Mistranslating Mandarin

Misinterpretation creates fear of speaking native language

Grace Tseng, Sports Editor

Art by Ella Jiang.

Chances are, if you’ve seen me around campus, you have overheard me speaking in Mandarin Chinese to some of my friends. However, if you’ve spoken to me in Chinese directly, you may have noticed that my speech is intermittent, staccatoed with awkward rests and pauses as I struggle to conjure the perfect word to express my thoughts. 

More often than not, I tend to shy away from using specific phrases when speaking Chinese due to the homophonic phrases that are frequently associated with them. Most notably, the common colloquialism “那個 (nà gè/nèi gè),” is synonymous with “there” or “that” when referring to inanimate objects, but is also used as a filler word in Chinese, equivalent to “like” or “um” in English. Its pronunciation can sound reminiscent of a racial slur from an outside perspective, and my aversion against using the word has largely stemmed from the admonishment I’ve received from non-Mandarin speaking peers who have overheard me. 

A song that has been immensely popularized, particularly in the United States, for its usage of the Chinese filler word is Wowkie Zhang’s “Sunshine, Rainbows, White Pony.” Disregarding the egregiously colorful set design and psychedelic visual effects, an overwhelming amount of the attention Zhang’s song has received is due to the chorus, in which he repeatedly uses the aforementioned phrase. The YouTube comments on the video are largely jokes made at the expense of the singer by English-speaking commenters, sarcastically poking fun at the lyrics. 

While the comments are primarily made with the intent of being humorous, the sheer magnitude of public attention Zhang received perpetuates the idea that usage of the phrase can be boiled down to a simple joke. The words themselves carry no malicious intent, and the negative interpretation is only assigned to it by people who choose to sensationalize the situation and assign it a derogatory meaning. 

Further, the sensationalization of words that sound similar to vulgar phrases in other languages has become a trending topic on platforms like TikTok, where users will often post themselves lip-synching to the chorus of “Sunshine, Rainbow, White Pony” as a means to circumvent the repercussions of saying a slur in English, often instigating heated debates in the comment sections.
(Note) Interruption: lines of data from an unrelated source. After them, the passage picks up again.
(** C4: the ordering guarantee of the router.  When an order event is handled
    with listeners connected, the event is broadcast exactly once, as the last
    message, and with the world as it is when the handler returns: every
    broker call the event causes (placing exit orders, cancelling siblings)
    happened before a strategy sees the event.  The only messages sent earlier
    are alerts.  For a fill the exit handler has processed the order's filled
    quantity by then. *)
Theorem order_event_broadcast_last ev o parent (r : EventRouter E T W) w r' w' :
  handle_order_event ev o parent (r, w) = (tt, (r', w')) ->
  r_broadcast_enabled r = true -> r_receivers r ≠ 0 ->
  (exists alerts, Forall (fun m => is_alert m.1 = true) alerts /\
     r_sent r' = r_sent r ++ alerts ++ [(MOrder ev o parent (utc_now w'), w')]) /\
  r_exit r' = match r_adapter r with
              | Some A =>
                  if is_fill_event ev
                  then (eh_handle_fill A (ord_id o) (ord_filled_quantity o) (ord_quantity o) None
                          (ord_position_id o) (r_exit r, w)).2.1
                  else r_exit r
              | None => r_exit r
              end.
Proof.
  intros Hrun He Hr. rewrite handle_order_event_run in Hrun.
  assert (Hexit : r_exit (before_broadcast ev o (r, w)).2.1 = match r_adapter r with
    | Some A => if is_fill_event ev
                then (eh_handle_fill A (ord_id o) (ord_filled_quantity o) (ord_quantity o) None
                        (ord_position_id o) (r_exit r, w)).2.1
                else r_exit r
    | None => r_exit r end).
  { unfold before_broadcast. rewrite !bind_run. cbn [on_state on_router view fst snd].
    match goal with |- r_exit (?k ?s).2.1 = _ =>
      assert (r_exit (k s).2.1 = r_exit s.1) as -> end.
    { destruct ev, (r_adapter _); try done; apply exit_kept_by_oco. }
    rewrite exit_kept_by_trailing.
    change (r_adapter (with_state _ r)) with (r_adapter r).
    destruct (is_fill_event ev), (r_adapter r) as [A|]; try done.
    unfold route_fill_to_exit_handler. rewrite !bind_run. simpl.
    unfold on_exit. simpl. destruct (eh_handle_fill _ _ _ _ _ _ _) as [rs [e w1]]. simpl.
    match goal with |- r_exit (on_router _ ?s).2.1 = _ => destruct s as [r2 w2] eqn:Es end.
    pose proof (exit_kept_by_unprotected o rs (with_exit e (with_state
      (update_state_for_order_event ev o (r_state r)) r), w1)) as H. rewrite Es in H. done. }
  pose proof (evolves_before is_alert false (fun _ => True) (fun _ H => H) ev o (r, w))
    as [He1 Hr1 _ _ (al & Hs & Hal) _ _].
  destruct (before_broadcast ev o (r, w)) as [[] [r1 w1]]. cbn [fst snd] in *.
  rewrite bind_run, broadcast_order_run in Hrun by congruence. simpl in Hrun.
  injection Hrun as <- <-. simpl. split; [|done].
  exists al. split; [done|]. by rewrite Hs, <-app_assoc.
Qed.
(** Sending: the item joins the stream exactly when the channel accepts it. *)
Lemma stream_ok_send item c acc :
  stream_ok c acc -> stream_ok (conn_send item c).2 (acc ++ accepts item c).
Proof.
  intros H. unfold accepts, conn_send. destruct (wc_closed c) eqn:Ec; cbn [fst snd is_ok];
    [by rewrite app_nil_r|].
  destruct (Nat.leb_spec WS_CLIENT_CHANNEL_CAPACITY (length (wc_queue c))) as [Hf|Hf];
    cbn [fst snd is_ok]; [by rewrite app_nil_r|].
  destruct H as [Hb Ho Hp Hc]. split; cbn [wc_queue wc_written wc_closed with_queue].
  - rewrite length_app. cbn [length]. lia.
  - intros _. unfold sendable. rewrite !filter_app, app_assoc. f_equal. exact (Ho Ec).
  - unfold sendable. rewrite filter_app. by apply prefix_app_r.
  - destruct Hc as (rest & ? & ? & ?). exists rest. auto.
Qed.
(* ===== verification/Http.v ===== *)
(** * HTTP middleware and extractors

    [api/middleware.rs]: the correlation id of a request and the API key check;
    [api/extractors.rs]: JSON bodies.  A request is its path, its headers (by
    lower-case name; a value that is not visible ASCII, which [to_str] refuses,
    is [None]) and its body.  Decoding and field validation are [axum]'s and
    [validator]'s: the parameters [json] and [validate]. *)

From Stdlib Require Import ZArith Lia String Ascii.
From stdpp Require Import base tactics list strings gmap.
From S2P Require Import Prelude Decimal Models Errors Adapter ExitHandler Ack Registry Paper Api.

Open Scope string_scope.
Open Scope list_scope.

Record Request := {
  rq_path : string;
  rq_headers : gmap string (option string);
  rq_body : string;
}.

Definition header (name : string) (r : Request) : option string := rq_headers r !! name ≫= id.

(** ** Correlation ids *)

Definition MAX_CORRELATION_ID_LEN : nat := 128.

(** [str::is_char_boundary]: the ends of the text, and every byte that is not a
    UTF-8 continuation byte. *)
Definition is_char_boundary (s : string) (i : nat) : bool :=
  (i =? 0)%nat || (i =? String.length s)%nat ||
  match String.get i s with
  | Some c => let n := nat_of_ascii c in negb ((128 <=? n) && (n <? 192))%nat
  | None => false
  end.

(** The loop of [truncate_to_char_boundary]. *)
Fixpoint last_boundary (s : string) (e : nat) : nat :=
  match e with
  | O => O
  | S e' => if is_char_boundary s e then e else last_boundary s e'
  end.
Definition truncate_to_char_boundary (s : string) (max_len : nat) : string :=
  if (String.length s <=? max_len)%nat then s
  else String.substring 0 (last_boundary s max_len) s.

(** [resolve_correlation_id]; [uuid] is the fresh id. *)
Definition resolve_correlation_id (uuid : string) (r : Request) : string :=
  match header "x-correlation-id" r with
  | Some v => truncate_to_char_boundary v MAX_CORRELATION_ID_LEN
  | None => uuid
  end.

Lemma last_boundary_spec s e :
  last_boundary s e <= e /\ is_char_boundary s (last_boundary s e) = true /\
  forall k, k <= e -> is_char_boundary s k = true -> k <= last_boundary s e.
Proof.
  induction e as [|e (Hle & Hb & Hmax)]; cbn [last_boundary].
  - split_and!; try done; lia.
  - destruct (is_char_boundary s (S e)) eqn:E.
    + split_and!; try done; lia.
    + split_and!; [lia|done|]. intros k Hk Hkb.
      destruct (decide (k = S e)) as [->|]; [by rewrite Hkb in E|]. apply Hmax; [lia|done].
Qed.

Lemma substring_prefix s : forall n, n <= String.length s ->
  String.length (String.substring 0 n s) = n /\ exists rest, s = String.substring 0 n s +:+ rest.
Proof.
  induction s as [|c s IH]; intros [|n] Hn; simpl in *; try lia.
  - split; [done|]. by exists "".
  - split; [done|]. by exists (String c s).
  - destruct (IH n) as [Hl [rest Hr]]; [lia|]. split; [by rewrite Hl|].
    exists rest. rewrite append_cons. by rewrite <- Hr.
Qed.

(** A correlation id is cut at a character boundary: the result is a prefix of
    the text of at most [max_len] bytes that ends at a boundary, and it is the
    longest such prefix; a text that fits is kept as it is. *)
Theorem truncation_longest s max_len :
  let t := truncate_to_char_boundary s max_len in
  (exists rest, s = t +:+ rest) /\ String.length t <= max_len /\
  is_char_boundary s (String.length t) = true /\
  (forall k, k <= max_len -> k <= String.length s -> is_char_boundary s k = true ->
     k <= String.length t) /\
  (String.length s <= max_len -> t = s).
Proof.
  unfold truncate_to_char_boundary. destruct (Nat.leb_spec (String.length s) max_len) as [H|H].
  - split_and!; try done; try lia.
    + exists "". induction s as [|c s IH]; [done|].
      rewrite append_cons. f_equal. apply IH. simpl in H. lia.
    + unfold is_char_boundary. rewrite Nat.eqb_refl. by rewrite orb_true_r.
  - destruct (last_boundary_spec s max_len) as (Hle & Hb & Hmax).
    destruct (substring_prefix s (last_boundary s max_len)) as [Hl Hr]; [lia|].
    rewrite Hl. split_and!; try done; [by auto|lia].
Qed.

(** ** Authentication *)

(** [extract_api_key] *)
Definition bearer_key (r : Request) : option string :=
  match header "authorization" r ≫= strip_prefix "Bearer " with
  | Some key => if trim key =? "" then None else Some (trim key)
  | None => None
  end.
Definition extract_api_key (r : Request) : option string :=
  match bearer_key r with
  | Some key => Some key
  | None =>
      match header "x-api-key" r with
      | Some value => if trim value =? "" then None else Some (trim value)
      | None => None
      end
  end.

(** [is_public_path] *)
Definition is_public_path (path : string) : bool :=
  (path =? "/livez") || (path =? "/readyz") || (path =? "/health") || (path =? "/metrics").

(** [auth_middleware]: [Ok] when the request goes on to its handler. *)
Definition auth_middleware `{!Decimals} {T W B} (s : GatewayState T W B) (r : Request)
  : GatewayResult unit :=
  match gs_api_key s with
  | None => Ok tt
  | Some expected =>
      if is_public_path (rq_path r) then Ok tt
      else
        match extract_api_key r with
        | Some key =>
            if (String.length expected =? String.length key)%nat && (expected =? key) then Ok tt
            else Err (Unauthorized "Invalid API key" "INVALID_API_KEY")
        | None => Err (Unauthorized "API key required" "MISSING_API_KEY")
        end
  end.

Definition public_paths : list string := ["/livez"; "/readyz"; "/health"; "/metrics"].

Lemma public_path_spec path : is_public_path path = true <-> path ∈ public_paths.
Proof.
  unfold is_public_path, public_paths. rewrite !orb_true_iff, !String.eqb_eq.
  rewrite !elem_of_cons, elem_of_nil. naive_solver.
Qed.

Lemma usable_key v : (if trim v =? "" then None else Some (trim v)) =
  if decide (trim v = "") then None else Some (trim v).
Proof. destruct (String.eqb_spec (trim v) ""); by case_decide. Qed.

(** Who gets in.  A request reaches its handler exactly when no API key is
    configured, or it is for one of the four public endpoints, or it presents
    the configured key: as the bearer token of the authorization header, or,
    when that header holds no non-blank bearer token, in the X-API-Key header,
    in both cases up to surrounding blanks.  So an empty key or one with
    surrounding blanks admits nobody, and a wrong bearer token is not rescued
    by a right X-API-Key. *)
Theorem auth_admits `{!Decimals} {T W B} (s : GatewayState T W B) (r : Request) :
  auth_middleware s r = Ok tt <->
  match gs_api_key s with
  | None => True
  | Some key =>
      rq_path r ∈ public_paths \/
      key <> "" /\
      ((exists raw, header "authorization" r = Some ("Bearer " +:+ raw) /\ trim raw = key) \/
       (forall raw, header "authorization" r = Some ("Bearer " +:+ raw) -> trim raw = "") /\
       exists raw, header "x-api-key" r = Some raw /\ trim raw = key)
  end.
Proof.
  unfold auth_middleware. destruct (gs_api_key s) as [key|]; [|done].
  rewrite <- public_path_spec. destruct (is_public_path (rq_path r)); [by split; [left|]|].
  assert (Hb : (exists raw, header "authorization" r = Some ("Bearer " +:+ raw) /\ trim raw <> "" /\
                 bearer_key r = Some (trim raw)) \/
               (forall raw, header "authorization" r = Some ("Bearer " +:+ raw) -> trim raw = "") /\
               bearer_key r = None).
  { unfold bearer_key. destruct (header "authorization" r) as [v|]; cbn [mbind option_bind]; [|by right].
    destruct (strip_prefix "Bearer " v) as [raw|] eqn:Es.
    - apply strip_prefix_Some in Es as ->. rewrite usable_key. case_decide as Ht.
      + right. split; [|done]. intros raw' [= ?%string_app_inj_l]. congruence.
      + left. by exists raw.
    - right. split; [|done]. intros raw [= ->]. by rewrite strip_prefix_app in Es. }
  unfold extract_api_key.
  destruct Hb as [(raw & Ha & Hne & ->)|[Hnone ->]].
  - split.
    + destruct (_ && (key =? trim raw)) eqn:Ek; [|done]. intros _.
      apply andb_prop in Ek as [_ ->%String.eqb_eq]. right. split; [done|]. left. by exists raw.
    + intros [?|[_ [(raw' & Hr & <-)|[Hno _]]]]; [done| |by specialize (Hno raw Ha)].
      rewrite Ha in Hr. injection Hr as ->%string_app_inj_l.
      by rewrite Nat.eqb_refl, String.eqb_refl.
  - destruct (header "x-api-key" r) as [v|] eqn:Ex.
    + rewrite usable_key. case_decide as Hv.
      * split; [done|]. intros [?|[Hk [(raw & Ha & <-)|[_ (raw & [= <-] & <-)]]]]; [done| |done].
        by rewrite (Hnone _ Ha) in Hk.
      * split.
        -- destruct (_ && (key =? trim v)) eqn:Ek; [|done]. intros _.
           apply andb_prop in Ek as [_ ->%String.eqb_eq]. right. split; [done|].
           right. split; [done|]. by exists v.
        -- intros [?|[Hk [(raw & Ha & <-)|[_ (raw & [= <-] & <-)]]]]; [done| |].
           ++ by rewrite (Hnone _ Ha) in Hk.
           ++ by rewrite Nat.eqb_refl, String.eqb_refl.
    + split; [done|]. intros [?|[Hk [(raw & Ha & <-)|[_ (raw & ? & _)]]]]; [done| |done].
      by rewrite (Hnone _ Ha) in Hk.
Qed.

(** ** JSON bodies *)

Section bodies.
Context {A : Type}.
(** [Json::from_request]: the value, or the text of the rejection; and the
    derived [validate]: the text of the errors. *)
Context (json : Request -> result A string) (validate : A -> option string).

(** [ValidatedJson::from_request] *)
Definition validated_json (r : Request) : GatewayResult A :=
  match json r with
  | Err e => Err (InvalidRequest ("Invalid JSON: " +:+ e) None)
  | Ok value =>
      match validate value with
      | Some errors => Err (ValidationError errors)
      | None => Ok value
      end
  end.

(** [s.parse::<usize>()] is zero: digits only (with an optional plus sign), all
    of them zero. *)
Fixpoint all_zeros (s : string) : bool :=
  match s with EmptyString => true | String c s' => Ascii.eqb c "0" && all_zeros s' end.
Definition parses_to_zero (s : string) : bool :=
  match s with
  | EmptyString => false
  | String "+" rest => negb (rest =? "") && all_zeros rest
  | _ => all_zeros s
  end.

(** [OptionalValidatedJson::from_request] *)
Definition optional_validated_json (r : Request) : GatewayResult (option A) :=
  let has_content_type := bool_decide (is_Some (rq_headers r !! "content-type")) in
  let empty_length :=
    match header "content-length" r with Some s => parses_to_zero s | None => false end in
  if negb has_content_type || empty_length then Ok None
  else
    match validated_json r with
    | Ok value => Ok (Some value)
    | Err (InvalidRequest message field) =>
        if contains "EOF" message || contains "empty" message then Ok None
        else Err (InvalidRequest message field)
    | Err e => Err e
    end.

Lemma contains_app pat a b : contains pat b = true -> contains pat (a +:+ b) = true.
Proof.
  intros H. induction a as [|c a IH]; [done|]. rewrite append_cons. simpl. rewrite IH.
  by rewrite orb_true_r.
Qed.

Lemma eof_is_no_body r e :
  rq_headers r !! "content-type" <> None -> json r = Err e -> contains "EOF" e = true ->
  optional_validated_json r = Ok None.
Proof.
  intros Hc Hj He. unfold optional_validated_json, validated_json. rewrite Hj.
  destruct (negb _ || _); [done|]. by rewrite contains_app.
Qed.

End bodies.

Section closing.
Context `{DEC : !Decimals} {T W B : Type}.
Context (json : Request -> result ClosePositionRequest string)
        (validate : ClosePositionRequest -> option string).

(** The close route behind its extractor. *)
Definition close_position_request (position_id : string) (r : Request)
  : ST (GatewayState T W B * W) (GatewayResult OrderHandle) :=
  match optional_validated_json json validate r with
  | Err e => mret (Err e)
  | Ok request => Routes.close_position position_id request
  end.

(** A close request that was cut off in transit closes the whole position.
    The decoder reports the unexpected end of the body with a text that
    mentions EOF, which the extractor takes for an empty body, and without
    parameters the whole position is closed, whatever quantity was asked
    for. *)
Theorem truncated_close_closes_all position_id r e (s : GatewayState T W B) w :
  rq_headers r !! "content-type" <> None -> json r = Err e -> contains "EOF" e = true ->
  close_position_request position_id r (s, w) =
  let (res, w') := close_position (adapter s) position_id default_close w in (res, (s, w')).
Proof.
  intros Hc Hj He. unfold close_position_request.
  by rewrite (eof_is_no_body json validate r e).
Qed.

End closing.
Ultimately, the TikTok trend stemming from Zhang’s song have only garnered more attention to the filler word and its similar pronunciation to a racial slur than warranted and has now piqued the awareness of those who were previously unaware of the phrase. Shining more light upon a meaningless word has heightened sensitivity to it, which only exacerbates the need for Chinese-speaking people to censor their speech in public areas, simply because their words can be misinterpreted. Moreover, the increase of anti-Asian hate crimes during the COVID-19 pandemic made the innocent act of speaking Asian languages publicly an uncomfortable one, when in reality speaking non-English languages should not be a cause for marginalization or alienation. 

In fact, just the other day as I was walking home, I overheard another girl speaking Chinese and using the phrase as she struggled to recall intricate details of a story she was recounting to her friends. She was then berated by a group of students who followed her, laughing and mockingly asking, “What did you just say? Did you really just say the n-word?” 

While it’s encouraging to know that the student body at Westview, the people I’m surrounded by, or netizens consuming foreign content are consciously aware of and correcting others for using insensitive language, the jarring lack of context on which these accusations are made is upsetting. Further, the fact that I’m most frequently called out by people who are not actively participating in the conversation at hand further illuminates the fact that their comments lack context, and the admonishment of people speaking foreign languages on the basis that the words they use sound insensitive in English is an immensely Eurocentric mindset.

Speaking in a language where variations in tone, diction, and pacing clearly display a contrast to English, I feel as though it is reasonable to expect others to recognize that the remotely similar pronunciations of the words I’m using are in a vastly different context, and to expect others to refrain from concocting groundless accusations is a right I’m entitled to.